L'œuvre « I dare you to read this book » conclut une série de performances vidéo interrogeant la culture du défi. Un protocole de travail régit l'élaboration des œuvres : une personne issue de l'entourage immédiat de l'artiste (un ami, un membre de sa famille ou un collègue) initie chaque performance en lançant un défi. Ainsi, l'acte que l'artiste doit accomplir fait d'abord l'objet d'un énoncé linguistique précis qui donne le titre à chaque vidéo. Bien que les défis à relever varient selon les émetteurs, ils ont pour point commun de pousser l'artiste à poser des gestes humiliants. Dans les bandes vidéo, on peut donc voir Benedict faire preuve d'incompétence alors qu'il essaie d'incarner plusieurs postures énonciatives mais sans succès. Qu'il se mette en scène comme un rappeur dans le métro ou comme un orateur récitant un texte de façon théâtrale, l'échec performatif est au rendez-vous.
D'un point de vue anthropologique, la dimension relationnelle du défi relève du rituel de socialisation et s'inscrit sous la rubrique des rites de passage que l'on doit accomplir afin d'accéder à la communauté de pairs. Par ailleurs, en tant que comportement structurant la personnalité pendant l'adolescence, relever des défis (ou les lancer) comporte une fonction identitaire: déterminer les limites et le pouvoir d'influence de la subjectivité de chacun au sein d'un groupe social donné.

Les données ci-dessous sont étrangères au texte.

(** * exec_path_args: a launcher for one child process

    A shallow embedding of [src/exec_path_args.cxx], [src/pipe_helper.cxx]
    and [src/syscall_helper.cxx] (with their headers), and the properties of
    the launcher's state machine, its pipe pairs and its syscall checker.

    The C++ code talks to the operating system at every step.  A member
    function is therefore embedded as a _program_: a finite tree whose inner
    nodes are the OS calls the code makes, in the order it makes them, and
    whose branches are indexed by what the OS answers.  Exceptions are
    explicit results, and the object [*this] is passed in and out. *)

From Stdlib Require Import ZArith Bool Ascii String DecimalString List Lia.
Import ListNotations.
Local Open Scope string_scope.
Local Open Scope list_scope.
Local Open Scope Z_scope.

(** ** Strings and integers *)

(** [std::string]: a sequence of [char]s, which may contain NUL. *)
Definition std_string : Type := list ascii.

(** A string literal of the source. *)
Definition lit (s : string) : std_string := list_ascii_of_string s.

Definition NUL : ascii := zero.

(** The character [0x22], the double quote. *)
Definition dquote : ascii := ascii_of_nat 34.

(** [s.size()], as a [Z]. *)
Definition size (s : std_string) : Z := Z.of_nat (length s).

(** [s.c_str()] read as a C string, and so [strdup (s.c_str ())]: the
    characters up to the first NUL. *)
Fixpoint c_str (s : std_string) : std_string :=
  match s with
  | [] => []
  | c :: r => if Ascii.eqb c NUL then [] else c :: c_str r
  end.

(** [buffer.resize (n)]: cut, or fill up with NUL characters. *)
Definition resize (s : std_string) (n : Z) : std_string :=
  firstn (Z.to_nat n) s ++ repeat NUL (Z.to_nat n - length s).
(** * MetaBase Python client: request pipeline and CRUD builders

    A shallow embedding of [metabase_client/types.py] and
    [metabase_client/client.py].  Python values are an inductive type,
    dictionaries are insertion-ordered association lists, and the effects of
    the pipeline (printing, sending a request, raising) are threaded through
    a small state-and-exception monad. *)

From Stdlib Require Import ZArith List String Ascii Bool Lia.
From Stdlib Require Import DecimalString.
Import ListNotations.

Set Warnings "-register-all".

Open Scope string_scope.
Open Scope Z_scope.

(** ** Characters and strings *)

Definition dquote : ascii := "034"%char.
Definition backslash : ascii := "092"%char.
Definition slash : ascii := "/"%char.

(** [str.lstrip(c)]: drop every leading occurrence of [c]. *)
Fixpoint lstrip (c : ascii) (s : string) : string :=
  match s with
  | EmptyString => EmptyString
  | String a t => if Ascii.eqb a c then lstrip c t else s
  end.

(** [str.rstrip(c)]: drop every trailing occurrence of [c]. *)
Fixpoint rstrip (c : ascii) (s : string) : string :=
  match s with
  | EmptyString => EmptyString
  | String a t =>
      match rstrip c t with
      | EmptyString => if Ascii.eqb a c then EmptyString else String a EmptyString
      | t' => String a t'
      end
  end.

Definition starts_with (c : ascii) (s : string) : bool :=
  match s with
  | EmptyString => false
  | String a _ => Ascii.eqb a c
  end.

Fixpoint ends_with (c : ascii) (s : string) : bool :=
  match s with
  | EmptyString => false
  | String a EmptyString => Ascii.eqb a c
  | String _ t => ends_with c t
  end.

(** [sep.join(parts)]. *)
Fixpoint join (sep : string) (parts : list string) : string :=
  match parts with
  | [] => EmptyString
  | [p] => p
  | p :: rest => p ++ sep ++ join sep rest
  end.

(** [str(n)] for a Python int. *)
Definition str_int (n : Z) : string := NilZero.string_of_int (Z.to_int n).

(** ** Python values

    The values that travel through the client: what [json.loads] produces
    and what callers put in filters and bodies, that is [None], booleans,
    integers, finite floats, strings, lists, tuples and dicts with string
    keys.  A float is kept as the text that [float.__repr__] gives it
    ([1.5], [1e-07], [-0.0]).  The infinities, [nan] and objects that
    [json] cannot encode are left out. *)

Inductive pyval : Type :=
| PNone
| PBool (b : bool)
| PInt (n : Z)
| PStr (s : string)
| PList (items : list pyval)
| PDict (entries : list (string * pyval))
| PFloat (repr : string)
| PTuple (items : list pyval).

(** A [dict] with string keys, in insertion order. *)
Definition dict : Type := list (string * pyval).

Fixpoint dict_get (d : dict) (key : string) : option pyval :=
  match d with
  | [] => None
  | (k, v) :: rest => if String.eqb k key then Some v else dict_get rest key
  end.

(** [d[key] = value]: an existing key keeps its position. *)
Fixpoint dict_set (d : dict) (key : string) (value : pyval) : dict :=
  match d with
  | [] => [(key, value)]
  | (k, v) :: rest =>
      if String.eqb k key then (k, value) :: rest
      else (k, v) :: dict_set rest key value
  end.

(** [{**a, **b}] and [a.update(b)]. *)
Definition dict_update (a b : dict) : dict :=
  fold_left (fun acc kv => dict_set acc (fst kv) (snd kv)) b a.

(** Truth value of an object, as [if x:] and [x or y] test it. *)
Definition truthy (v : pyval) : bool :=
  match v with
  | PNone => false
  | PBool b => b
  | PInt n => negb (n =? 0)
  | PStr s => negb (String.eqb s EmptyString)
  | PList l => match l with [] => false | _ => true end
  | PDict d => match d with [] => false | _ => true end
  | PFloat r => negb (String.eqb r "0.0" || String.eqb r "-0.0")
  | PTuple l => match l with [] => false | _ => true end
  end.

Definition py_or (a b : pyval) : pyval := if truthy a then a else b.
(** [for declaration in declarations: ...], returning the heap as the loop
    leaves it and [selected_declarations] (or the exception).  Every
    address in [declarations] is that of an object, so the first case does
    not arise. *)
Fixpoint enrich_all (declarations : list loc) (h : Heap)
  : Heap * Result (list loc) :=
  match declarations with
  | [] => (h, Ok [])
  | l :: rest =>
      match h !! l with
      | None => (h, Ok [])
      | Some declaration =>
          if truthy_bool (decl_deprecated declaration)
          then enrich_all rest h
          else
            let '(declaration', r) := enrich declaration in
            let h' := <[l := declaration']> h in
            match r with
            | Raise e => (h', Raise e)
            | Ok _ =>
                let '(h'', selected) := enrich_all rest h' in
                (h'', selected_declarations ← selected;
                      Ok (l :: selected_declarations))
            end
      end
  end.

(** [load_aten_declarations], from the point where the document has been
    parsed into the heap [h]. *)
Definition load_aten_declarations (h : Heap) : Heap * Result (list loc) :=
  enrich_all (seq 0 (length h)) h.

(** The objects a list of addresses refers to. *)
Definition objects (h : Heap) (refs : list loc) : list Declaration :=
  omap (λ l, h !! l) refs.

(** ** [load_deprecated_signatures] *)

(** [defaultdict(list)]: reading a missing key stores an empty list under
    it and returns that list. *)
Definition defaultdict_getitem {V} (d : gmap string (list V)) (key : string)
  : list V * gmap string (list V) :=
  match d !! key with
  | Some bucket => (bucket, d)
  | None => ([], <[key := []]> d)
  end.

(** The base name [group_declarations_by_signature] files a declaration
    under. *)
Definition signature_base_name (declaration : Declaration) : string :=
  let name := decl_name declaration in
  if decl_inplace declaration then Py.drop_last name else name.

(** The key [group_declarations_by_signature] computes for one
    declaration. *)
Definition declaration_signature (declaration : Declaration) : Result string :=
  let base_name := signature_base_name declaration in
  simple_types ←
    mapM (λ arg, getitem "simple_type" (arg_simple_type arg))
         (decl_arguments declaration);
  Ok (base_name +:+ "(" +:+ Py.join ", " simple_types +:+ ")").

Fixpoint group_loop (aten_decls : list Declaration)
    (d : gmap string (list Declaration))
  : Result (gmap string (list Declaration)) :=
  match aten_decls with
  | [] => Ok d
  | declaration :: rest =>
      signature ← declaration_signature declaration;
      let '(bucket, d) := defaultdict_getitem d signature in
      group_loop rest (<[signature := bucket ++ [declaration]]> d)
  end.

Definition group_declarations_by_signature (aten_decls : list Declaration)
  : Result (gmap string (list Declaration)) :=
  group_loop aten_decls ∅.

(** [param.split(' ')] where exactly two pieces are expected, as in
    [_, param_name = param.split(' ')] and in [dict] applied to the list of
    the reversed pieces. *)
Definition split_param (param : string) : Result (string * string) :=
  match Py.split " " param with
  | [param_type; param_name] => Ok (param_type, param_name)
  | _ => Raise ValueError
  end.

(** [dict(pairs)]: a later pair overrides an earlier one with the same
    key. *)
Definition dict {V} (pairs : list (string * V)) : gmap string V :=
  foldl (λ m kv, <[kv.1 := kv.2]> m) ∅ pairs.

En interrogeant la dynamique intersubjective du défi dans le cadre d'une démarche artistique, les vidéos de Benedict permettent d'envisager le sujet de l'art comme un formation discursive structurée par la voix de l'Autre. Ainsi, l'exposition tente de déterminer dans quelle mesure les œuvres de l'artiste relèvent de l'autoportrait. Alors que le problème du portrait, du moins dans ses formes classiques, est celui de la figurabilité du moi, les vidéos de Benedict insistent davantage sur les fondements linguistiques et sociaux qui sous-tendent les formations identitaires. Mais le sujet dont il s'agit ici est le sujet artistique, et cela change tout. En effet, l'intérêt de ces performances tient au statut créatif des interlocuteurs de l'artiste : autrui contribue à façonner et à figurer l'image qu'il projette. Le moi qui en résulte n'existe, au final, que comme représentation; il s'agit d'un sujet sans autonomie propre, produit du langage de l'Autre dont les gestes (l' « action ») assument le procès de sa propre « passion »: un sujet de l'humiliation.

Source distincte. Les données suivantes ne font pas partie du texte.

(** * Clean Up Everything: a shallow embedding of
      [src/contrib/clean_up_everything.py]

    The script drives two opaque collaborators: the host application's
    document/chunk object model and a desktop UI toolkit.  Both are modelled
    as oracles ([Host], [User], a directory tree for [os.walk]); the script
    itself is embedded in a small state-and-exception monad whose state
    carries the chunk objects the script mutates, the local [log] list and a
    trace of every externally visible action.

    The script is embedded twice.  [Script] is the script on chunk handles
    that refer to a chunk object.  [ScriptAny] is the same lines for a
    handle that may also be [None], as [doc.chunk] is for a document
    without chunks; there an attribute of the handle may raise
    [AttributeError].  On chunk objects the two agree.

    What the model takes for granted:
    - a tie-point set object is truthy;
    - [print] and the dialogs do not raise;
    - on a chunk object only the mutating calls, and besides them only
      [doc.open] and [doc.save], may raise, and they may raise whenever the
      host decides to;
    - strings are byte strings; [str.lower] acts on the ASCII letters, and
      [os.path.join] is the one of [posixpath]. *)

From Stdlib Require Import List String Ascii Bool Arith Lia.
Import ListNotations.
Open Scope string_scope.

(** ** Host object model *)

(** Identity of a host asset object (a tie-point set, a depth-map set, an
    orthomosaic, ...). *)
Definition Asset := nat.

(** The attributes of [Metashape.Chunk] that the script reads. *)
Record Chunk := mkChunk {
  label : string;
  tie_points : option Asset;
  depth_maps_sets : list Asset;
  point_clouds : list Asset;
  models : list Asset;
  tiled_models : list Asset;
  elevations : list Asset;
  orthomosaics : list Asset;
  shapes : option Asset }.

(** The mutating calls the script makes on a chunk. *)
Inductive HostOp :=
| RemoveKeypoints (tp : Asset)        (* chunk.tie_points.removeKeypoints() *)
| SetTiePointsNone                    (* chunk.tie_points = None *)
| Remove (items : list Asset)         (* chunk.remove(items) *)
| RemoveOrthophotos (ortho : Asset)   (* ortho.removeOrthophotos() *)
| SetShapesNone.                      (* chunk.shapes = None *)

(** The two chunk objects a handler can hold a reference to. *)
Inductive chunk_ref :=
| AppDocument       (* Metashape.app.document.chunk *)
| OpenedDocument.   (* doc.chunk of the Document opened by the batch loop *)

(** What the host does is not the script's business: every call may change
    the chunk in any way and may raise (the string is the exception's
    message). *)
Record Host := mkHost {
  host_call : HostOp -> Chunk -> option string * Chunk;
  doc_open : string -> string + Chunk;
  doc_save : string -> Chunk -> option string }.

(** ** UI toolkit *)

(** What the user does with the rows of the project selection table. *)
Inductive table_action :=
| SetRow (i : nat) (b : bool)   (* click the checkbox of row i *)
| SelectAll                     (* "Select All" button *)
| DeselectAll.                  (* "Deselect All" button *)

Record User := mkUser {
  (* QMessageBox.question(title, message) == Yes *)
  question_reply : string -> string -> bool;
  (* QFileDialog.exec_() and selectedFiles() of the file chooser *)
  file_dialog : option (list string);
  (* the same for the folder chooser *)
  folder_dialog : option string;
  (* the clicks in the selection table and whether it ends with OK *)
  table_session : list string -> list table_action * bool }.

(** ** File system, as [os.walk] sees it *)

(** A directory: its own name, its sub-directories and the names of its
    non-directory entries, in listing order. *)
#[warnings="-register-all"]
Inductive dir :=
| Dir (name : string) (subdirs : list dir) (files : list string).

Definition dir_name (d : dir) : string := match d with Dir n _ _ => n end.

(** ** Trace and state *)

Definition LogEntry := (string * string)%type.   (* (message, colour) *)

Inductive Event :=
| EDispatch (chunk : chunk_ref) (asset_type : string)   (* entry of handle_assets *)
| EHost (chunk : chunk_ref) (op : HostOp) (raised : option string)
| EPrint (line : string)
| EQuestion (title message : string) (reply : bool)
| EOpen (path : string) (raised : option string)
| ESave (path : string) (raised : option string)
| EShowLog (entries : list LogEntry).

Record State := mkState {
  app_chunk : Chunk;
  doc_chunk : Chunk;      (* meaningful once doc.open has succeeded *)
  log : list LogEntry;    (* the handler's local [log] list *)
  trace : list Event }.

Definition get_chunk (r : chunk_ref) (st : State) : Chunk :=
  match r with AppDocument => app_chunk st | OpenedDocument => doc_chunk st end.

Definition set_chunk (r : chunk_ref) (c : Chunk) (st : State) : State :=
  match r with
  | AppDocument => mkState c (doc_chunk st) (log st) (trace st)
  | OpenedDocument => mkState (app_chunk st) c (log st) (trace st)
  end.

Definition add_event (e : Event) (st : State) : State :=
  mkState (app_chunk st) (doc_chunk st) (log st) (trace st ++ [e]).

Definition add_log (x : LogEntry) (st : State) : State :=
  mkState (app_chunk st) (doc_chunk st) (log st ++ [x]) (trace st).

Definition clear_log (st : State) : State :=
  mkState (app_chunk st) (doc_chunk st) [] (trace st).

(** ** The monad: state that survives an exception *)

Inductive outcome (A : Type) :=
| Ok (a : A)
| Raise (e : string).
Arguments Ok {A} a.
Arguments Raise {A} e.

Definition M (A : Type) := State -> outcome A * State.

Definition ret {A} (a : A) : M A := fun st => (Ok a, st).

Definition bind {A B} (m : M A) (k : A -> M B) : M B :=
  fun st =>
    match m st with
    | (Ok a, st') => k a st'
    | (Raise e, st') => (Raise e, st')
    end.

Notation "x <- c1 ;; c2" := (bind c1 (fun x => c2))
  (at level 61, c1 at next level, right associativity).
Notation "c1 ;; c2" := (bind c1 (fun _ => c2))
  (at level 61, right associativity).

(** [try: body except Exception as e: handler e] *)
Definition try_except {A} (body : M A) (handler : string -> M A) : M A :=
  fun st =>
    match body st with
    | (Ok a, st') => (Ok a, st')
    | (Raise e, st') => handler e st'
    end.

(** [for x in xs: body x] *)
Fixpoint for_each {A} (xs : list A) (body : A -> M unit) : M unit :=
  match xs with
  | [] => ret tt
  | x :: xs' => body x ;; for_each xs' body
  end.

Definition emit (e : Event) : M unit := fun st => (Ok tt, add_event e st).

Definition print (line : string) : M unit := emit (EPrint line).

(** Reading an attribute of a chunk object. *)
Definition attr {A} (chunk : chunk_ref) (f : Chunk -> A) : M A :=
  fun st => (Ok (f (get_chunk chunk st)), st).

Definition log_new : M unit := fun st => (Ok tt, clear_log st).

Definition log_append (x : LogEntry) : M unit := fun st => (Ok tt, add_log x st).

Definition get_log : M (list LogEntry) := fun st => (Ok (log st), st).

(** ** CleanUpDlg *)

(** [self.checkboxes]: label and check state, in insertion order. *)
Definition Checkboxes := list (string * bool).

Cette exposition s'inscrit dans le cadre d'un projet plus large portant sur les modalités de l'échec performatif dans l'art actuel.
Notes biographiques
Simon M. Benedict est un artiste québécois qui vit et travaille présentement à Berlin. Ses œuvres se déploient sous forme de vidéos, photographies dessins et installations. En 2010, il a obtenu un baccalauréat en arts visuels de l'Université Concordia. En 2011, il a participé à une résidence au Banff Centre for the Arts. Ses œuvres ont été exposées au Québec, au Canada, aux États-Unis et en Europe.
Eduardo Ralickas est un historien de l'art, commissaire et critique d'art montréalais. Il détient un doctorat de l'École des Hautes Études en Sciences Sociales (Paris) et de l'Université de Montréal. Ses essais ont été publiés dans Parachute, esse, Ciel Variable, Blackflash, entre autres. Il a également écrit des textes pour la revue Intermédialités, les Annales de l'histoire de l'art canadien et l'ouvrage Le travail qui nous attend (publié par le Musée d'art contemporain de Montréal lors de sa deuxième Triennale). Il travaille actuellement à Artexte à titre de conservateur adjoint.